② 免疫学方法：有免疫荧光和酶联免疫两种手段，它们具有检测速度快(一般1～2h)，操作简单，成本低，高通量检测等特点。
③ 细胞学方法：最早的实验室检测方法，可以通过感染性细胞培养增殖出大量病毒，并通过电子显微镜直接观察病毒颗粒，耗时长，不适合大量检测。

本文中开发了免疫金渗滤法快速检测技术，又称斑点金免疫渗滤试验，是一种快速免疫学测定方法，是胶体金标记技术与快速免疫斑点技术结合的产
物。其基本原理是利用微孔滤膜的渗滤浓缩和毛细管作用，使抗原抗体在固相膜上快速反应，然后用胶体金标记的抗体来进行直接显色。

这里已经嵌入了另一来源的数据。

Lemma search_from_eq (r : regex) (pre s : text) :
  search_from r pre s =
  match match_at r s with
  | Some (rest, g) =>
      Some (Found (rev pre) (take (length s - length rest) s) rest g)
  | None =>
      match s with
      | [] => None
      | c :: s' => search_from r (c :: pre) s'
      end
  end.
Proof. destruct s; reflexivity. Qed.

Lemma search_from_sound (r : regex) (s pre : text) (f : found) :
  search_from r pre s = Some f ->
  rev pre ++ s = before f ++ matched f ++ after f
  /\ matches r (matched f) [] (captures f).
Proof.
  revert pre f. induction s as [|c s IH]; intros pre f; rewrite search_from_eq.
  - destruct (match_at r []) as [[rest g]|] eqn:E; [|discriminate].
    intros [= <-]. apply match_at_sound in E as (m & Hm & M).
    symmetry in Hm. apply app_eq_nil in Hm as [-> ->]. simpl. auto.
  - destruct (match_at r (c :: s)) as [[rest g]|] eqn:E.
    + apply match_at_sound in E as (m & Hm & M).
      rewrite Hm, take_app_length_diff. intros [= <-]. auto.
    + intros H. apply IH in H as [Heq M]. simpl in Heq.
      rewrite <- app_assoc in Heq. simpl in Heq. auto.
Qed.

(** A match reported by [search] splits the text around a part the pattern
    matches. *)
Lemma search_sound (r : regex) (s : text) (f : found) :
  search r s = Some f ->
  s = before f ++ matched f ++ after f /\ matches r (matched f) [] (captures f).
Proof. intros H. by apply search_from_sound in H. Qed.

Lemma search_from_complete (r : regex) (skipped m post : text) (g : groups) :
  matches r m [] g ->
  forall pre, is_Some (search_from r pre (skipped ++ m ++ post)).
Proof.
  intros M. induction skipped as [|c skipped IH]; intros pre.
  - simpl. assert (is_Some (match_at r (m ++ post))) as [[rest g'] E].
    { unfold match_at. eapply bt_complete; eauto. }
    destruct (m ++ post); simpl; rewrite E; eauto.
  - simpl. destruct (match_at r (c :: skipped ++ m ++ post)) as [[rest g']|]; [eauto|].
    apply IH.
Qed.

(** [search] finds a match whenever some part of the text is matched by the
    pattern. *)
Lemma search_complete (r : regex) (pre m post : text) (g : groups) :
  matches r m [] g -> is_Some (search r (pre ++ m ++ post)).
Proof. intros M. by eapply search_from_complete. Qed.

(** ** The Fact Extractor *)

Lemma has_key_false (k : string) (d : slots) : has_key k d = false <-> d !! k = None.
Proof. unfold has_key. destruct (d !! k); split; congruence. Qed.

Lemma has_key_true (k : string) (d : slots) : has_key k d = true <-> is_Some (d !! k).
Proof.
  unfold has_key. destruct (d !! k); split; try congruence; eauto.
  intros [? ?]. congruence.
Qed.

(** A guarded assignment [if k not in d: d[k] = w] keeps every binding. *)
Lemma guarded_insert_preserves (k j : string) (v w : value) (d : slots) :
  has_key k d = false -> d !! j = Some v -> <[k := w]> d !! j = Some v.
Proof.
  intros Hk Hj. apply has_key_false in Hk.
  rewrite lookup_insert_ne; [exact Hj | congruence].
Qed.

Lemma scan_locations_preserves (ls : list text) (message : text) (ui : slots)
  (j : string) (v : value) :
  ui !! j = Some v -> scan_locations ls message ui !! j = Some v.
Proof.
  intros Hj. induction ls as [|l ls IH]; simpl; [exact Hj|].
  destruct (contains l message); simpl; [|exact IH].
  destruct (has_key "location" ui) eqn:Hk; simpl; [exact IH|].
  by apply guarded_insert_preserves.
Qed.

Lemma scan_budget_preserves (message : text) (ui : slots) (j : string) (v : value) :
  ui !! j = Some v -> scan_budget message ui !! j = Some v.
Proof.
  intros Hj. unfold scan_budget.
  destruct (search budget_pattern message) as [f|]; [|exact Hj].
  destruct (has_key "budget" ui) eqn:Hk; simpl; [exact Hj|].
  destruct (group 1 (captures f)); [|exact Hj].
  destruct (group 2 (captures f)); [|exact Hj].
  by apply guarded_insert_preserves.
Qed.

Lemma scan_keywords_preserves (t : text) (kws : list text) (message_lower : text)
  (ui : slots) (j : string) (v : value) :
  ui !! j = Some v -> scan_keywords t kws message_lower ui !! j = Some v.
Proof.
  intros Hj. induction kws as [|kw kws IH]; simpl; [exact Hj|].
  destruct (contains kw message_lower); simpl; [|exact IH].
  destruct (has_key "property_type" ui) eqn:Hk; simpl; [exact IH|].
  by apply guarded_insert_preserves.
Qed.

Lemma scan_types_preserves (types : list (text * list text)) (message_lower : text)
  (ui : slots) (j : string) (v : value) :
  ui !! j = Some v -> scan_types types message_lower ui !! j = Some v.
Proof.
  revert ui. induction types as [|[t kws] types IH]; intros ui Hj; simpl; [exact Hj|].
  apply IH. by apply scan_keywords_preserves.
Qed.
Lemma InitCompressor_ready c :
  deflateInit2_ret c = Zlib.Z_OK ->
  let r := GZipCodec.InitCompressor c in
  fst r = OK
  /\ GZipCodec.compressor_initialized_ (snd r) = true
  /\ GZipCodec.decompressor_initialized_ (snd r) = false
  /\ GZipCodec.format_ (snd r) = GZipCodec.format_ c
  /\ deflate_ready E (CompressionWindowBitsForFormat (GZipCodec.format_ c))
       (GZipCodec.stream_ (snd r)).
Proof.
  unfold deflateInit2_ret. intros Hret. cbv zeta.
  unfold GZipCodec.InitCompressor, GZipCodec.EndDecompressor.
  destruct (GZipCodec.decompressor_initialized_ c); cbn;
    destruct (deflateInit2 E _ _ _ _ _ _) as [ret s] eqn:Hinit;
    cbn in Hret |- *; subst ret; cbn;
    repeat split; eapply ready_init; exact Hinit.
Qed.

Lemma InitDecompressor_ready c :
  let r := GZipCodec.InitDecompressor c in
  fst r = OK
  /\ GZipCodec.compressor_initialized_ (snd r) = false
  /\ GZipCodec.decompressor_initialized_ (snd r) = true
  /\ GZipCodec.format_ (snd r) = GZipCodec.format_ c
  /\ gzip_inflater E (GZipCodec.state_ (snd r)).
Proof.
  cbv zeta. unfold GZipCodec.InitDecompressor, GZipCodec.EndCompressor.
  destruct (GZipCodec.compressor_initialized_ c); cbn;
    repeat split; apply inflater_init.
Qed.

(** A one-shot compress on a ready codec, of [n] bytes that are there,
    into room for their whole stream, stores that stream and returns its
    length. *)
Lemma Compress_succeeds c (n : Z) (input : list byte) (cap : Z) :
  codec_ready c -> parameters_supported c ->
  0 <= n < 2 ^ 32 -> n <= Z.of_nat (List.length input) ->
  let z := enc (CompressionWindowBitsForFormat (GZipCodec.format_ c))
             (firstn (Z.to_nat n) input) in
  Z.of_nat (List.length z) <= cap < 2 ^ 32 ->
  exists c1,
    GZipCodec.Compress c n input cap = (Value (Z.of_nat (List.length z)), z, c1)
    /\ codec_ready c1
    /\ GZipCodec.format_ c1 = GZipCodec.format_ c.
Proof.
  intros [Hrc Hrd] Hsup Hn Hin z Hcap.
  set (w := CompressionWindowBitsForFormat (GZipCodec.format_ c)) in *.
  (* the codec the engine runs on, with its compression session ready *)
  assert (Hinit : exists c0,
             (if negb (GZipCodec.compressor_initialized_ c)
              then GZipCodec.InitCompressor c else (OK, c)) = (OK, c0)
             /\ deflate_ready E w (GZipCodec.stream_ c0)
             /\ GZipCodec.format_ c0 = GZipCodec.format_ c
             /\ (GZipCodec.decompressor_initialized_ c0 = true ->
                 gzip_inflater E (GZipCodec.state_ c0))).
  { destruct (GZipCodec.compressor_initialized_ c) eqn:Hc; cbn [negb].
    - exists c. auto.
    - destruct Hsup as [Hsup|Hsup]; [congruence|].
      destruct (InitCompressor_ready c Hsup) as (H1 & H2 & H3 & H4 & H5).
      exists (snd (GZipCodec.InitCompressor c)).
      split; [rewrite <- H1; apply surjective_pairing|].
      repeat split; auto. rewrite H3. discriminate. }
  destruct Hinit as (c0 & Hc0 & Hready & Hfmt & Hd0).
  unfold GZipCodec.Compress. rewrite Hc0. cbn [fst snd ok negb].
  rewrite (cast_uInt_small Hn), (cast_uInt_small (x:=cap)) by lia.
  set (s0 := Zlib.set_io (GZipCodec.stream_ c0) input n cap).
  assert (Hs0 : deflate_ready E w s0) by (apply ready_io; exact Hready).
  assert (Hlen : Z.of_nat (List.length (firstn (Z.to_nat n) input)) = n).
  { rewrite length_firstn. lia. }
  destruct (deflate_finish K (w:=w) (s:=s0)
              (data:=firstn (Z.to_nat n) input) Hs0)
    as (s1 & Hrun & Hout & Havail);
    [reflexivity | reflexivity | symmetry; exact Hlen
     | cbn; fold z; lia |].
  destruct (deflate_reset K Hs0 Hrun) as (s2 & Hreset & Hkeep).
  rewrite Hrun. cbn [fst snd GZipCodec.stream_ GZipCodec.called
                     GZipCodec.set_stream_].
  change (Zlib.Z_STREAM_END =? Zlib.Z_STREAM_END) with true. cbn [negb].
  rewrite Hreset. cbn [fst snd GZipCodec.stream_ GZipCodec.called
                       GZipCodec.set_stream_].
  change (Zlib.Z_OK =? Zlib.Z_OK) with true. cbn [negb].
  eexists. split; [|split].
  - rewrite Hout, Hkeep, Havail. fold z. cbn [Zlib.avail_out s0 Zlib.set_io].
    f_equal. f_equal. f_equal. unfold s0. cbn. lia.
  - split; cbn.
    + intros _. rewrite Hfmt. fold w. exact (ready_reset Hs0 Hrun Hreset).
    + exact Hd0.
  - cbn. exact Hfmt.
Qed.

(** A one-shot decompress on a ready codec, of a whole gzip stream into
    room for its data, stores the data and returns their length. *)
Lemma Decompress_succeeds c (data : list byte) (room : Z) :
  codec_ready c ->
  let z := enc (CompressionWindowBitsForFormat GZIP) data in
  Z.of_nat (List.length z) < 2 ^ 32 ->
  Z.of_nat (List.length data) <= room < 2 ^ 32 ->
  exists c2,
    GZipCodec.Decompress c (Z.of_nat (List.length z)) z room
    = (Value (Z.of_nat (List.length data)), data, c2)
    /\ codec_ready c2.
Proof.
  intros [Hrc Hrd] z Hz Hroom.
  assert (Hinit : exists c0,
             (if negb (GZipCodec.decompressor_initialized_ c)
              then GZipCodec.InitDecompressor c else (OK, c)) = (OK, c0)
             /\ gzip_inflater E (GZipCodec.state_ c0)
             /\ codec_ready c0).
  { destruct (GZipCodec.decompressor_initialized_ c) eqn:Hd; cbn [negb].
    - exists c. repeat split; auto.
    - destruct (InitDecompressor_ready c) as (H1 & H2 & H3 & H4 & H5).
      exists (snd (GZipCodec.InitDecompressor c)).
      split; [rewrite <- H1; apply surjective_pairing|].
      repeat split; auto. rewrite H2. discriminate. }
  destruct Hinit as (c0 & Hc0 & Hs & Hr0).
  unfold GZipCodec.Decompress. rewrite Hc0. cbn [fst snd ok negb].
  destruct (Z.eqb_spec room 0) as [Hzero|Hnz].
  - exists c0. split; [|exact Hr0].
    assert (Hnil : data = []).
    { destruct data; [reflexivity|]. cbn [List.length] in Hroom. lia. }
    subst data. reflexivity.
  - change (negb (0 =? Isal.ISAL_BLOCK_FINISH)) with true. cbv iota.
    cbn [GZipCodec.state_ GZipCodec.called GZipCodec.set_state_].
    rewrite (cast_uInt_small (x:=Z.of_nat (List.length z))),
      (cast_uInt_small (x:=room)) by lia.
    destruct (inflate_gzip K data Hs (proj1 Hroom))
      as (s1 & Hrun & Hout & Htotal).
    change (enc (WINDOW_BITS + GZIP_CODEC) data) with z in Hrun.
    rewrite Hrun. cbn [fst snd GZipCodec.state_ GZipCodec.called
                       GZipCodec.set_state_].
    change (Isal.ISAL_DECOMP_OK =? Isal.ISAL_DECOMP_OK) with true.
    rewrite orb_true_r, Hout, Htotal.
    eexists. split; [reflexivity|].
    destruct Hr0 as [Hrc0 Hrd0]. split; cbn.
    + exact Hrc0.
    + intros _.
      replace s1
        with (snd (isal_inflate E
                     (Isal.set_io (isal_inflate_reset E (GZipCodec.state_ c0))
                        z (Z.of_nat (List.length z)) room)))
        by (rewrite Hrun; reflexivity).
      apply inflater_run, inflater_io, inflater_reset. exact Hs.
Qed.

End WithContract.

本文中实验应用SARS 冠状病毒变异株spike 基因S2 区强抗原决定簇片段的重组抗原，采用生物免疫学间接法原理，结合纳米金渗滤和固相标记技术进行检测，除具有酶免疫试剂盒准确、特异的优点外，还具有操作简便、快速定性、采样量小、无需任何仪器、单人份使用、目测显示结果、室温储存、运输方便等特点。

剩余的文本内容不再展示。